(Collected data)
**********

(** * api2html: the template engine and the request handler

    A shallow embedding of [engine/mustache.go] and [engine/handler.go]:
    the partial resolver, the batch compilation of the declared templates,
    the layout renderer, the handler configuration, the handler's
    subscription loop and its request path. *)

From Stdlib Require Import ZArith String Ascii List Bool Lia.
From Stdlib Require Import Floats.SpecFloat.
From stdpp Require Import base tactics option list strings gmap pretty.

Local Open Scope string_scope.
Local Open Scope Z_scope.
Local Open Scope list_scope.

(** Go's [error] interface, by its message; a nil error is [None]. *)
Definition error : Type := string.

(** * The Go runtime: float64, [time.Duration], [%d], [range] *)
Module Go.

(** IEEE 754 binary64, on the Standard Library's specification of
    floating-point arithmetic. *)
Definition prec : Z := 53.
Definition emax : Z := 1024.
Definition float64 : Type := spec_float.

(** [float64(n)] for an integer [n]: rounded to nearest, ties to even. *)
Definition float64_of_int (n : Z) : float64 := binary_normalize prec emax n 0 false.
Definition float64_add : float64 -> float64 -> float64 := SFadd prec emax.
Definition float64_div : float64 -> float64 -> float64 := SFdiv prec emax.

(** [int(f)] on a 64-bit platform: the fraction is discarded (truncation
    towards zero).  The conversion of a value outside int64, of an infinity
    or of a NaN is implementation-specific in Go; the model gives [0]. *)
Definition int_of_float64 (f : float64) : Z :=
  match f with
  | S754_finite s m e =>
      let a := if (0 <=? e) then Z.shiftl (Z.pos m) e else Z.shiftr (Z.pos m) (- e) in
      let v := if s then - a else a in
      if (- 2 ^ 63 <=? v) && (v <? 2 ^ 63) then v else 0
  | _ => 0
  end.

(** [time.Duration] is an int64 count of nanoseconds. *)
Definition Duration : Type := Z.
Definition Nanosecond : Duration := 1.
Definition Microsecond : Duration := 1000 * Nanosecond.
Definition Millisecond : Duration := 1000 * Microsecond.
Definition Second : Duration := 1000 * Millisecond.
Definition Minute : Duration := 60 * Second.
Definition Hour : Duration := 60 * Minute.

(** [func (d Duration) Seconds() float64]:
    [sec := d / Second; nsec := d % Second;
     return float64(sec) + float64(nsec)/1e9].
    Go's integer [/] and [%] truncate towards zero. *)
Definition Seconds (d : Duration) : float64 :=
  let sec := Z.quot d Second in
  let nsec := Z.rem d Second in
  float64_add (float64_of_int sec)
              (float64_div (float64_of_int nsec) (float64_of_int 1000000000)).

(** The verb [%d] of [fmt.Sprintf]: decimal digits, a leading [-] for a
    negative number. *)
Definition fmt_d (n : Z) : string := pretty n.

(** The order in which a [range] statement visits the entries of a map is
    left to the runtime: every entry once, in any order, which may differ
    from one [range] to the next; [range_map n m] is the order of the
    [n]-th [range] over a map that a function executes. *)
Class MapOrder : Type := {
  range_map : nat -> gmap string string -> list (string * string);
  range_map_perm : forall n m, range_map n m ≡ₚ map_to_list m
}.

End Go.

(** * The template system: [github.com/cbroglie/mustache] *)
Module mustache.

(** [type PartialProvider interface { Get(name string) (string, error) }] *)
Record PartialProvider : Type := { Get : string -> string * option error }.

(** [StaticProvider{Partials}]: the text registered under the name, the
    empty text (and no error) for a name that is not registered. *)
Definition StaticProvider (Partials : gmap string string) : PartialProvider :=
  {| Get name := match Partials !! name with
                 | Some data => (data, None)
                 | None => ("", None)
                 end |}.

(** An [io.Writer] that keeps what it was given: the bytes written so far. *)
Definition Writer : Type := string.

(** The parser and the expansion of a parsed template are the library's.
    [expand t context] is what rendering [t] against the context stack
    writes, with the error that stopped it, if any.  A [Value] is an
    [interface{}]: [nil_value] is nil, [of_string_map m] holds a
    [map[string]string]. *)
Class Engine : Type := {
  Template : Type;
  Value : Type;
  ParseStringPartials : string -> PartialProvider -> error + Template;
  expand : Template -> list Value -> string * option error;
  nil_value : Value;
  of_string_map : gmap string string -> Value
}.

**********

Extract the lines above, from the first one through the one containing "subscription loop and", and return only those, unchanged.

▶ **THE ANSWER**:
(** * api2html: the template engine and the request handler

    A shallow embedding of [engine/mustache.go] and [engine/handler.go]:
    the partial resolver, the batch compilation of the declared templates,
    the layout renderer, the handler configuration, the handler's
    subscription loop and its request path. *)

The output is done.